莉娜翻了個白眼,瑪姬哼了一聲說:“這怎么可能。如果她們想和莉娜共用一個房間的話,莉娜可以搬過去。此外,”她補充說,“我認為她們必須排在法利后面。”
她的最后一句話讓莉娜困惑地皺起眉頭。“你是什么意思”
當他們到達一樓時,瑪姬憤怒地吸了吸鼻子。“這個女孩在過去的兩周里敲了三次我們宿舍的門我是說,我知道我們已經開始在課外與同學互動了,但這還是太荒謬了。”
莉娜聳聳肩,“好吧,今年我確實提出要幫她輔導作業。”
“很好,不過我覺得她接受這個提議有點太熱情了。”
羅爾夫笑著說:“小心點,瑪姬,你開始有點吃醋了。”
“我沒有嫉妒法利”
莉娜沒有理會瑪姬和羅爾夫,因為他們在去魔咒課的整個路上都在爭吵。隨著自身變化的發展,這種社交互動的增加并不是最令人擔憂的事情。
真正讓莉娜擔心的是她身上正在發生的生理變化,也就是說,她胸口的印記還在不斷增長。
雖然鄧布利多已經取了莉娜的血液樣本進行測試兩個多星期了,但他還沒有把結果告訴她。她所知道的是,在這兩個星期里,血印的直徑幾乎又增加了一英寸,周圍的黑色靜脈也是如此。莉娜也不知道這是為什么。她開學后再也沒有遇到過攝魂怪。當然,她也沒有為了任何事召喚宇宙靈球。
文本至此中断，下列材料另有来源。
(** * gemma.cpp: the interactive session driver of run.cc

    A shallow embedding of [ReplGemma] (run.cc, lines 90-201) and of its
    token callback [stream_token] (lines 107-139), with the properties of
    the session loop stated over it.

    What run.cc only calls is kept abstract, as an interface ([Platform]):
    the SentencePiece tokenizer, the std::mt19937 engine, the generator
    [GenerateGemma] of gemma.h and the constant [EOS_ID].  The generator
    is a program that may invoke the callback and draw from the engine,
    both of which it receives by reference; what it prints itself and the
    thread pools it runs on are left out.  The console is the list of the
    lines [std::getline] delivers before it fails, and the output is a
    trace of events.

    The counters [abs_pos], [current_pos] and [prompt_size] are C++ [int]s.
    They start at 0 and move by one per streamed token, and signed overflow
    is undefined in C++, so they are modelled in [Z] without wrap-around;
    [max_tokens] is compared with [abs_pos] as an integer. *)

From Stdlib Require Import ZArith String Ascii List Bool Lia Sorted.
From Stdlib Require Import Floats.PrimFloat Numbers.Cyclic.Int63.Uint63.
Import ListNotations.
Open Scope string_scope.
Open Scope list_scope.
Open Scope Z_scope.

(** ** Data *)

(** [enum class ModelTraining] of gemma.h: instruction-tuned or pretrained. *)
Inductive ModelTraining := GEMMA_IT | GEMMA_PT.

(** The fields of [InferenceArgs] that run.cc reads. *)
Record InferenceArgs := {
  max_tokens : Z;
  multiturn : bool;
  deterministic : bool
}.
到底是發生了什么
目前,莉娜唯一不同尋常的事情是:她覺得自己在使用魔杖上比平時花了更多的精力。不過她的無杖魔法卻沒什么受影響的。她還沒有把這些告訴鄧布利多。在她的血檢結果出來之前,莉娜認為這沒有任何意義。
令她松了一口氣的是,瑪姬和羅爾夫到達魔咒課教室時已經停止了爭吵。教室里的桌子是成對擺放的,為了避免決定誰和誰坐在一起的尷尬,莉娜特意把包放在她旁邊的座位上。瑪姬和羅爾夫領會了她的意思,他們坐在莉娜正前方的兩張桌子旁。其余的座位很快就坐滿了,弗利維教授開始上課。
“繼續學習反咒,”他用尖細的聲音開始說,“今天我們要學習反開鎖咒。”
“很好,”莉娜想,“是我已經能做的事情了。”大約兩年前,她就自學了反開鎖咒語。
在弗利維教授講完咒語和魔杖的動作后,他給每個學生發了一個上了鎖的小木盒。
“你們每個人都要試著在盒子上施一個反開鎖咒語,”他解釋道。“一旦你認為你已經成功地完成了這個任務,你就可以和另一個學生交換盒子,然后用開鎖咒試著打開盒子。如果第一次嘗試盒子還是鎖著的話,那就再試幾次,測試一下魔咒的強度。”
莉娜抽出魔杖指著盒子,但心里卻皺起了眉頭。即使只是握著魔杖,她也能感覺到它有輕微的阻力。她把魔杖抓得更緊了,莉娜很沮喪。這到底是什么引起的
她深吸了一口氣,無聲地施展了咒語。魔法一離開她的魔杖,她就知道,雖然它起了作用,但是它遠比應有的力量弱很多。莉娜怒視著她的魔杖。“工作,你這個笨蛋”
她又試了一次,用莉娜通常為決斗準備的強度施放了反解鎖咒。這一次,咒語的強度更合適了,但她為此付出的努力讓莉娜感到困擾。
幾分鐘后,羅爾夫很高興地自己施展了反開鎖咒,他和莉娜交換了盒子。
當莉娜準備打開盒子時,她看得出羅爾夫正用眼角的余光緊張地看著她。很明顯,他不覺得自己的反咒能抵擋住她的攻擊。莉娜非常希望能證明這個是正確的。
“阿洛霍莫拉,”她默默地念著咒語。